Robots are traditionally designed for motion control tasks. This has resulted in massive and rigid structures with high positioning accuracy. These robots are designed for tasks that require accurate positioning of the robot’s end-effector; where the forces experienced by the end-effector are treated as disturbances and compensated for by the tight position control algorithms. The rigid structures do not provide compliance (softness) because compliance may result in motion inaccuracies. Such robots have been very useful for tasks where the robot is not in contact with its environment especially when carrying payloads in pick and place operations. Furthermore, these robots operate in well-structured and engineered environments where the geometry of the environment is exactly known. Any inaccuracies of workpiece locations cannot be tolerated.
Therefore, industrial robots are usually bulky and have high inertia, and this limits their responsiveness in terms of mechanical/control bandwidth. An add-on (“mini”) manipulator is one way to help improve system performance without having to re-design the existing manipulator. This leads to the “macro/mini” manipulator concept, where the add-on “mini” manipulator is attached to the end of the “macro” manipulator (i.e. the industrial robot). This mini manipulator will be designed in-house such that it is optimized both mechanically (e.g. low inertia and fast response) and via advanced control schemes. Then, the macro and the mini manipulators are combined to offer the best of both worlds: the large workspace of the macro, and the fast response as well as good precision of the mini.
This work package WP4 aims to equip industrial robots with compliant motion capabilities to do tasks that require continuous contact with the environment; and the capabilities will be developed further to address 3D surface polishing. These are realized by the following three objectives:
Real-time strategies and algorithms for the planning and control of the motion of a robotic manipulator to achieve the desired force, motion and compliant motion profiles, where the end-effector is in continuous contact with the environment (workpiece) whose configuration is not exactly known. These low-level control strategies are more useful if they are tightly integrated to the higher level planning strategies that provide the desired force and compliant motion profiles. Depending on the realtime performance of the algorithms and task execution quality, the desired profiles can be adjusted in real-time to improve quality and productivity.
Design a framework for the control of a macro/mini manipulator to improve the performance of the manipulator especially in force control and finishing applications. The research questions to be answered in this project include cross coupling effects and vibrations, high level planning for cooperation between the macro and mini manipulators, optimal control strategy based on macro/mini configuration and controllable DOF, as well as control issues due to different sampling rate and accessibility level of the two counterparts.

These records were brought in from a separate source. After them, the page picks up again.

Lemma cache_hit_until_expiry_witness :
  let stored := Endpoint.setCache "projects" None "[]" 1000 sampleProtection in
  Endpoint.getFromCache "projects" None 301000 stored = (Some "[]", stored) /\
  fst (Endpoint.getFromCache "projects" None 301001 stored) = None.
Proof.
  intros stored.
  destruct (cache_hit_until_expiry "projects" None "[]" 1000 301000 sampleProtection)
    as [Hhit _].
  destruct (cache_hit_until_expiry "projects" None "[]" 1000 301001 sampleProtection)
    as (_ & Hmiss & _).
  split.
  - apply Hhit. simpl. lia.
  - apply Hmiss. simpl. lia.
Defined.

(** X17: the cache sweep is invisible to reads.  The sweep at instant
    [now] removes exactly the entries with [now - timestamp >
    cacheTimeout] and keeps the others as they are; a read at any instant
    [later >= now] returns the same value whether or not the sweep has
    run. *)
Theorem cacheCleanup_invisible_to_reads now this :
  (forall key,
     Endpoint.cache (Endpoint.cacheCleanup now this) !! key =
     match Endpoint.cache this !! key with
     | Some entry =>
         if now - Endpoint.timestamp entry
            >? Endpoint.cacheTimeout (Endpoint.config this)
         then None else Some entry
     | None => None
     end) /\
  (forall endpointId requestData later,
     now <= later ->
     fst (Endpoint.getFromCache endpointId requestData later
            (Endpoint.cacheCleanup now this))
     = fst (Endpoint.getFromCache endpointId requestData later this)).
Proof.
  split; [intros key; apply cache_lookup_cleanup|].
  intros endpointId requestData later Hlater.
  unfold Endpoint.getFromCache.
  rewrite cache_lookup_cleanup.
  change (Endpoint.config (Endpoint.cacheCleanup now this))
    with (Endpoint.config this).
  destruct (Endpoint.cache this !! _) as [entry|]; [|reflexivity].
  destruct (Z.gtb_spec (now - Endpoint.timestamp entry)
                       (Endpoint.cacheTimeout (Endpoint.config this))) as [Hgt|Hle].
  - destruct (Z.gtb_spec (later - Endpoint.timestamp entry)
                         (Endpoint.cacheTimeout (Endpoint.config this)));
      [reflexivity|lia].
  - now destruct (_ >? _).
Qed.

Lemma cacheCleanup_invisible_to_reads_witness :
  let stored := Endpoint.setCache "projects" None "[]" 1000 sampleProtection in
  fst (Endpoint.getFromCache "projects" None 400000
         (Endpoint.cacheCleanup 350000 stored))
  = fst (Endpoint.getFromCache "projects" None 400000 stored).
Proof.
  intros stored.
  destruct (cacheCleanup_invisible_to_reads 350000 stored) as [_ Hread].
  apply Hread. lia.
Defined.

(** ** The request loop of the endpoint protection *)

Section RetryLoop.

Variables (network : Z -> Endpoint.FetchResult) (retries : Z)
          (url : string) (options : Endpoint.RequestInit).

Local Abbreviation loop :=
  (Endpoint.retryLoop network retries url options).

Lemma fetchCount_cons_fetch u o effects :
  Endpoint.fetchCount (Endpoint.Fetch u o :: effects)
  = S (Endpoint.fetchCount effects).
Proof. reflexivity. Qed.

Lemma fetchCount_wait attempt effects :
  Endpoint.fetchCount
    ((if attempt <? retries
      then [Endpoint.Delay (2 ^ attempt * 1000)] else []) ++ effects)
  = Endpoint.fetchCount effects.
Proof. now destruct (attempt <? retries). Qed.


Lemma last_wait attempt effects :
  effects <> [] ->
  List.last (Endpoint.Fetch url options ::
             (if attempt <? retries
              then [Endpoint.Delay (2 ^ attempt * 1000)] else []) ++ effects)
            Endpoint.ClearTimeout
  = List.last effects Endpoint.ClearTimeout.
Proof.
  intros Hne. destruct effects as [|e effects]; [contradiction|].
  now destruct (attempt <? retries).
Qed.

(** With enough fuel the loop ends, after at most as many fetches as
    attempts are left, and its last effect clears the abort timer. *)
Lemma retryLoop_total (n : nat) : forall (fuel : nat) attempt lastError,
  retries - attempt + 1 <= Z.of_nat n ->
  (n < fuel)%nat ->
  exists r effects,
    loop fuel attempt lastError = Some (r, effects) /\
    (Endpoint.fetchCount effects <= n)%nat /\
    effects <> [] /\
    List.last effects Endpoint.ClearTimeout = Endpoint.ClearTimeout.
Proof.
  induction n as [|n IH]; intros fuel attempt lastError Hleft Hfuel;
    (destruct fuel as [|fuel]; [lia|]); cbn [Endpoint.retryLoop].
  - destruct (Z.leb_spec attempt retries); [lia|].
    eexists _, _. split; [reflexivity|]. repeat split; [unfold Endpoint.fetchCount; simpl; lia|discriminate].
  - destruct (Z.leb_spec attempt retries).
    + destruct (Endpoint.attemptOutcome (network attempt)) as [result|error].
      * eexists _, _. split; [reflexivity|].
        repeat split; [unfold Endpoint.fetchCount; simpl; lia|discriminate].
      * destruct (IH fuel (attempt + 1) error ltac:(lia) ltac:(lia))
          as (r & effects & -> & Hcount & Hne & Hlast).
        eexists _, _. split; [reflexivity|].
        rewrite fetchCount_cons_fetch, fetchCount_wait, last_wait by assumption.
        repeat split; [lia| |assumption]. discriminate.
    + eexists _, _. split; [reflexivity|]. repeat split; [unfold Endpoint.fetchCount; simpl; lia|discriminate].
Qed.



End RetryLoop.

(** X18: the retry budget is respected and the abort timer is always
    cleared.  Whatever the outcomes with which the fetches settle,
    [executeRequest] sets the abort timer first, calls [fetch] at most
    [max(0, retries)] times, and the last thing it does, on success as on
    failure, is to clear the abort timer.  (A [fetch] that never settles
    is outside this statement.) *)
Theorem executeRequest_fetches_at_most_retries
  network endpoint requestData options this :
  exists r effects,
    Endpoint.executeRequest network endpoint requestData options this
    = Some (r, Endpoint.SetTimeout (Endpoint.timeout (Endpoint.config this))
               :: effects) /\
    (Endpoint.fetchCount effects
     <= Z.to_nat (Endpoint.retries (Endpoint.config this)))%nat /\
    List.last effects Endpoint.ClearTimeout = Endpoint.ClearTimeout /\
    effects <> [].
Proof.
  unfold Endpoint.executeRequest.
  destruct (retryLoop_total network (Endpoint.retries (Endpoint.config this))
              (Endpoint.url endpoint)
              (Endpoint.requestOptions endpoint requestData options)
              (Z.to_nat (Endpoint.retries (Endpoint.config this)))
              (S (Z.to_nat (Endpoint.retries (Endpoint.config this))))
              1 Endpoint.Undefined ltac:(lia) ltac:(lia))
    as (r & effects & -> & Hcount & Hne & Hlast).
  exists r, effects. repeat split; assumption.
Qed.





(** X21: with [retries <= 0] nothing is requested.  The loop body never
    runs: [executeRequest] sets the abort timer, clears it, and throws
    [undefined], the initial value of [lastError], without calling
    [fetch]. *)
Theorem executeRequest_without_retries
  network endpoint requestData options this :
  Endpoint.retries (Endpoint.config this) <= 0 ->
  Endpoint.executeRequest network endpoint requestData options this
  = Some (inr Endpoint.Undefined,
          [Endpoint.SetTimeout (Endpoint.timeout (Endpoint.config this));
           Endpoint.ClearTimeout]).
Proof.
  intros Hretries. unfold Endpoint.executeRequest.
  cbn [Endpoint.retryLoop].
  destruct (Z.leb_spec 1 (Endpoint.retries (Endpoint.config this))); [lia|].
  reflexivity.
Qed.

Lemma executeRequest_without_retries_witness :
  Endpoint.executeRequest secondAttemptSucceeds sampleEndpoint None None
    {| Endpoint.config :=
         {| Endpoint.baseUrl := ""; Endpoint.timeout := 8000;
            Endpoint.retries := 0; Endpoint.enableCache := true;
            Endpoint.cacheTimeout := 300000 |};
       Endpoint.endpoints := ∅; Endpoint.cache := ∅;
       Endpoint.requestQueue := ∅ |}
  = Some (inr Endpoint.Undefined,
          [Endpoint.SetTimeout 8000; Endpoint.ClearTimeout]).
Proof.
  apply (executeRequest_without_retries secondAttemptSucceeds sampleEndpoint
           None None).
  simpl. lia.
Defined.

Develop strategies and algorithms for robotic finishing (investigated in WP7) of metal surfaces that require uneven removal rates. Polish finishing is a critical stage in many product manufacturing processes. It is to remove material by polishing the uneven surface with an unknown/uncertain profile. Current practice is often by manual operation because surface profile uncertainties prevent preprogramming a robot to carry out such a task. Theory of position and force control for robot constrained motion has been extensively studied for three decades. However, successful industrial applications of robot with force control are still far and few for 3D surface polishing.